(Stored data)
═══
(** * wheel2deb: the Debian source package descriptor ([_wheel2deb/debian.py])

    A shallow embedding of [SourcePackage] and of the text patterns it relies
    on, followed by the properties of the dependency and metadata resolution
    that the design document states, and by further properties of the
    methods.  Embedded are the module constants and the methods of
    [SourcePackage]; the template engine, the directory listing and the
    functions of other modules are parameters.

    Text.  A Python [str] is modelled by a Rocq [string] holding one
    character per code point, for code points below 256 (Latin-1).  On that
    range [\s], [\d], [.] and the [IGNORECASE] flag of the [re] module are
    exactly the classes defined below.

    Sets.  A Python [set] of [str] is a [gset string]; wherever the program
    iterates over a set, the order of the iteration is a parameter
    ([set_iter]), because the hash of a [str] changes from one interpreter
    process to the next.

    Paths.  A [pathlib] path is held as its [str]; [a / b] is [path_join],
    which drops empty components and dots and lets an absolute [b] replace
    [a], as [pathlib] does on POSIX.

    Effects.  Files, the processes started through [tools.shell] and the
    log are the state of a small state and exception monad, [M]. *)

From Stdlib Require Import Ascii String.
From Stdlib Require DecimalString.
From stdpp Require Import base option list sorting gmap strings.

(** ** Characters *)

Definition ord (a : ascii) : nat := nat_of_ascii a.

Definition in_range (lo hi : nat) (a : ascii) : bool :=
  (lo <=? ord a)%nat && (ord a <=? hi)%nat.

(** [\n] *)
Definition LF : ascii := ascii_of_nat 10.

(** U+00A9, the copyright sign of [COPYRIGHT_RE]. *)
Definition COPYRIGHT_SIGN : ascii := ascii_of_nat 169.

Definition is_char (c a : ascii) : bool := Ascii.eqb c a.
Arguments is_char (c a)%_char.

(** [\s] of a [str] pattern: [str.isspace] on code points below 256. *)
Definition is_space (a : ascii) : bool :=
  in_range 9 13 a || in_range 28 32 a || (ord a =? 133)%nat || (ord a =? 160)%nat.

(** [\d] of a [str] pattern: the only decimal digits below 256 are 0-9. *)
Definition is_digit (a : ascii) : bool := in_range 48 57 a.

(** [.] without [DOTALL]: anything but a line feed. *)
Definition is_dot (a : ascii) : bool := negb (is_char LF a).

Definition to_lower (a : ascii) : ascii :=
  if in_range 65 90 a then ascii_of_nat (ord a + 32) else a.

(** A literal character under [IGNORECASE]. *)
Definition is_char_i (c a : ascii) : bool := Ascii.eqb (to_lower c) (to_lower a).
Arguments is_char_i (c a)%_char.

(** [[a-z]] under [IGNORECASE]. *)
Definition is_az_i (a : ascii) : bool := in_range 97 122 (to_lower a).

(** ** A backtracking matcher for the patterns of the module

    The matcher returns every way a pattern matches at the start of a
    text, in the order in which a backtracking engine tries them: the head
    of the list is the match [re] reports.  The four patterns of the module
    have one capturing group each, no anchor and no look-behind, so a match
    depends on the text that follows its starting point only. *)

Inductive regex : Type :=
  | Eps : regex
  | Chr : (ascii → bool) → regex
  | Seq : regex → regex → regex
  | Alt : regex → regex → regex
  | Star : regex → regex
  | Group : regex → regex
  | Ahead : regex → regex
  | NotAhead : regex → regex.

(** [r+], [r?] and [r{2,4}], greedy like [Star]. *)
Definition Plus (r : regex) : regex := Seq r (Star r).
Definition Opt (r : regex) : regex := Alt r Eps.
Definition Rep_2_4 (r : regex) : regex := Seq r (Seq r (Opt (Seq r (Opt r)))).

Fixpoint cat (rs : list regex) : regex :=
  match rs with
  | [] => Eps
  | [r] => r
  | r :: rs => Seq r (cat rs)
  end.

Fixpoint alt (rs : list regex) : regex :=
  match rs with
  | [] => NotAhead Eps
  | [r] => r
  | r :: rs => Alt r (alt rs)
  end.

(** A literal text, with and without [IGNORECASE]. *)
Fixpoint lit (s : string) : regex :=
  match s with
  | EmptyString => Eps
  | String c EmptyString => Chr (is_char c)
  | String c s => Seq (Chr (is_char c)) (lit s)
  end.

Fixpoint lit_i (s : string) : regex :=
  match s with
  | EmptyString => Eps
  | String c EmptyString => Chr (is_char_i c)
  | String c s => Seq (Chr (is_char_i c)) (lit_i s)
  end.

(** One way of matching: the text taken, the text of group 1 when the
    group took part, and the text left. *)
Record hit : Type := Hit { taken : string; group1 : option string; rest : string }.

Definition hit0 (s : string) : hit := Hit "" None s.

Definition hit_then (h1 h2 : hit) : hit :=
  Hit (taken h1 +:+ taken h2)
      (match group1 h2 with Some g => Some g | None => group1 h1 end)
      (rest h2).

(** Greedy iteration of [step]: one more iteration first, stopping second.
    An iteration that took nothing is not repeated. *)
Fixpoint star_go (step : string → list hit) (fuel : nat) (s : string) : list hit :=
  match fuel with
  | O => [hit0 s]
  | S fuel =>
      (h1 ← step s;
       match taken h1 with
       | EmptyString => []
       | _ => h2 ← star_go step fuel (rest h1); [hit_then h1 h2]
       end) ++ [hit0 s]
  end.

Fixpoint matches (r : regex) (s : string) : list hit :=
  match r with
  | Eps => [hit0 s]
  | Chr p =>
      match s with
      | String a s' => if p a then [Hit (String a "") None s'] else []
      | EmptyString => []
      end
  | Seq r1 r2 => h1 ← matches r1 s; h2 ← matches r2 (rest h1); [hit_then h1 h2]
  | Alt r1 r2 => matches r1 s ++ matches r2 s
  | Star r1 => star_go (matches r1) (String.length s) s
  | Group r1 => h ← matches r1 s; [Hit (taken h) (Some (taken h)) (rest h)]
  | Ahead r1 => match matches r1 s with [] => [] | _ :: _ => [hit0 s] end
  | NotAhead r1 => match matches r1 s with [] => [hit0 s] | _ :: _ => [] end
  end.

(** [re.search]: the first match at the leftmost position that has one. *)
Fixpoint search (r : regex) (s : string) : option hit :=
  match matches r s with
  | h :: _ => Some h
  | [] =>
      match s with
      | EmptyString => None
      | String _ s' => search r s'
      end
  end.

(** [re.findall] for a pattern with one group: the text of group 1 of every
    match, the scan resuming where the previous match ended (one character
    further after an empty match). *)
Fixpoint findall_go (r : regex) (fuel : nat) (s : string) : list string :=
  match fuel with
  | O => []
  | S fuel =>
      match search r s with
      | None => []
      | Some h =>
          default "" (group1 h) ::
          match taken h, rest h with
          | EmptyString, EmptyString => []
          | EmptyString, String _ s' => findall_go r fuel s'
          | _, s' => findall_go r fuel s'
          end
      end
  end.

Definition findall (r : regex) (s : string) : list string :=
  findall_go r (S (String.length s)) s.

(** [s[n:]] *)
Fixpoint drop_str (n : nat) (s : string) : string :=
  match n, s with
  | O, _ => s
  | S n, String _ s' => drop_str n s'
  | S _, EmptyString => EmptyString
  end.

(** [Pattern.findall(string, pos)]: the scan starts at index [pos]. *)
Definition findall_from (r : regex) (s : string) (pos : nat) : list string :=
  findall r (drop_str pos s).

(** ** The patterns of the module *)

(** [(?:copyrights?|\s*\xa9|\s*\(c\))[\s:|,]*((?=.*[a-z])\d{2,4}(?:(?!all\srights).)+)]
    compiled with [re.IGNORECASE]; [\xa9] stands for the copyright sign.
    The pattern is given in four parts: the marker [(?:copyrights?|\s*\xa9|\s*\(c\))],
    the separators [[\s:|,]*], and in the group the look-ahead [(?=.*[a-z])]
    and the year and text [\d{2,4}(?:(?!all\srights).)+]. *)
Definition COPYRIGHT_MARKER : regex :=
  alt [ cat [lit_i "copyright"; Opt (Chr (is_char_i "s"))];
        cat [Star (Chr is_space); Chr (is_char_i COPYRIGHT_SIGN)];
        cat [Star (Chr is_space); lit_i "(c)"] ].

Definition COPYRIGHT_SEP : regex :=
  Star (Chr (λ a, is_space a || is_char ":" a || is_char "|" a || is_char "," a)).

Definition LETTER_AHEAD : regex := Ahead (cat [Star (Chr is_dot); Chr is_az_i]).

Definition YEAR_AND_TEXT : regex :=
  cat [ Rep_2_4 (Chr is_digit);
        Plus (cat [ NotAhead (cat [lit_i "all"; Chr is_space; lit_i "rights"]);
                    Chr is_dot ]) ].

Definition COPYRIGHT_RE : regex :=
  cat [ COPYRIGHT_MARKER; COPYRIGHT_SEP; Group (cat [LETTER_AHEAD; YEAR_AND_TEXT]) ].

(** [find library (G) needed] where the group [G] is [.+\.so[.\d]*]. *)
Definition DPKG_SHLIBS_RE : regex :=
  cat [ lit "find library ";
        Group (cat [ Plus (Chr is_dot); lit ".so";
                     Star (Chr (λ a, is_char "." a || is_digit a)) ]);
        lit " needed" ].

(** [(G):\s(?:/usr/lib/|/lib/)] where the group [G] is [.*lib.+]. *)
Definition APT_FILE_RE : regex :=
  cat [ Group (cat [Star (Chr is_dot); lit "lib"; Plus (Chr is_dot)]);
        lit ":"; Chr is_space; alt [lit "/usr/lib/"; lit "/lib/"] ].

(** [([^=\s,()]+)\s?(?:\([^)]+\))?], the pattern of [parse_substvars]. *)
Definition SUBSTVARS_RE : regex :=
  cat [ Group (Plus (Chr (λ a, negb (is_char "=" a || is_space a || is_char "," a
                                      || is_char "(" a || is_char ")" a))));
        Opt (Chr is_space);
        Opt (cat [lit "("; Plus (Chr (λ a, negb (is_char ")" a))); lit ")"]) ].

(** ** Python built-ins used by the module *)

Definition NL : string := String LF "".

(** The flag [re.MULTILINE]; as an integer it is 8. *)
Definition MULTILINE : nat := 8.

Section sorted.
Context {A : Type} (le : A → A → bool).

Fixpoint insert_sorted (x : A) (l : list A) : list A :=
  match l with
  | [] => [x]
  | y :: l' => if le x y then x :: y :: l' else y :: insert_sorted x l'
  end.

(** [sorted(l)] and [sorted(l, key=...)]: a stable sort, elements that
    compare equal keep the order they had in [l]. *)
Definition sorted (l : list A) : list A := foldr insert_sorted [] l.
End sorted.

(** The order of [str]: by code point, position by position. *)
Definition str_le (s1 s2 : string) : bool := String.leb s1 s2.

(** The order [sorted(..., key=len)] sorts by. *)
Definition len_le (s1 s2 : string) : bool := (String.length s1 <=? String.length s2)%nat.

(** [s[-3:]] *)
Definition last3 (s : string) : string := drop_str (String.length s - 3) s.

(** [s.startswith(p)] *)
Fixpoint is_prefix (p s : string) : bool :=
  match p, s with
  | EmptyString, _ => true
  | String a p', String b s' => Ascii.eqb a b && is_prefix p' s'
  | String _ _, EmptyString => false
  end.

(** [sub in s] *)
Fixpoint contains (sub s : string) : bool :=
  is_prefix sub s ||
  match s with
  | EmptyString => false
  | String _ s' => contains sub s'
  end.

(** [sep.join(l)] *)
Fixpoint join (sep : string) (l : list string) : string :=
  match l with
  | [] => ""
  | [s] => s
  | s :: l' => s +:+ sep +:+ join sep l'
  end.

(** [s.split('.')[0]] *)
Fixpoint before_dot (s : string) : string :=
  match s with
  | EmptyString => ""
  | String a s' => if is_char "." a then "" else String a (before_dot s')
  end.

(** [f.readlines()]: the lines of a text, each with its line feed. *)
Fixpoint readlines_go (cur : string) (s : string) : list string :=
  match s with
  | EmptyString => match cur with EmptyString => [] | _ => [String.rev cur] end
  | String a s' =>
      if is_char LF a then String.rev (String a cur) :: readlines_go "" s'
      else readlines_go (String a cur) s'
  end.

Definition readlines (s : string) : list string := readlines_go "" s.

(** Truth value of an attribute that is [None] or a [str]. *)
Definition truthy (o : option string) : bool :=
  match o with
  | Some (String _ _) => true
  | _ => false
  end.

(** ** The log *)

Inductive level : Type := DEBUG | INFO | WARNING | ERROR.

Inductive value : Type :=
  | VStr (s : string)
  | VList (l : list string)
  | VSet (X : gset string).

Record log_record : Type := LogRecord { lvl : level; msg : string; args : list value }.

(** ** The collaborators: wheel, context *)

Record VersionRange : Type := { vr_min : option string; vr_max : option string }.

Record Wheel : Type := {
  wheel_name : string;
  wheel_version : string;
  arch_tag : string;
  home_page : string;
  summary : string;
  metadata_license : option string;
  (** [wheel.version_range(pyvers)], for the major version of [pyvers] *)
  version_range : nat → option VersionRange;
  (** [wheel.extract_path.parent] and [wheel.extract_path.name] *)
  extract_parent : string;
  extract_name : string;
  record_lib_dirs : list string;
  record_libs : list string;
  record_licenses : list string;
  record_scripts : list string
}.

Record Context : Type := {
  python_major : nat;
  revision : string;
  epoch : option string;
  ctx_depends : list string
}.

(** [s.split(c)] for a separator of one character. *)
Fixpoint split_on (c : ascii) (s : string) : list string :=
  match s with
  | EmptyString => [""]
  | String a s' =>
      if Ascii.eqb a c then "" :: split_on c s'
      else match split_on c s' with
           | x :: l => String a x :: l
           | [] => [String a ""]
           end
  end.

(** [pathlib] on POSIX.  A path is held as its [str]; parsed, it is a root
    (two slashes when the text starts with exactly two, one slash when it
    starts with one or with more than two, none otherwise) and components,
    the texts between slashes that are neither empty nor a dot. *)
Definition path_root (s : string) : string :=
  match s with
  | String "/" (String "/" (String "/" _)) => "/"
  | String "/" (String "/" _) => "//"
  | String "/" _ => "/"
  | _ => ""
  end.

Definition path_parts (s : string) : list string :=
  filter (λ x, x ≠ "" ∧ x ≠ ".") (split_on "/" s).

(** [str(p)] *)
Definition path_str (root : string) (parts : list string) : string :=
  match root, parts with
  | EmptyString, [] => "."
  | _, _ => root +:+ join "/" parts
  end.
═══
- **Task objective**
The answer should consist of all lines from the records above that hold the word "library".

- **Written reply**
(** [find library (G) needed] where the group [G] is [.+\.so[.\d]*]. *)
  cat [ lit "find library ";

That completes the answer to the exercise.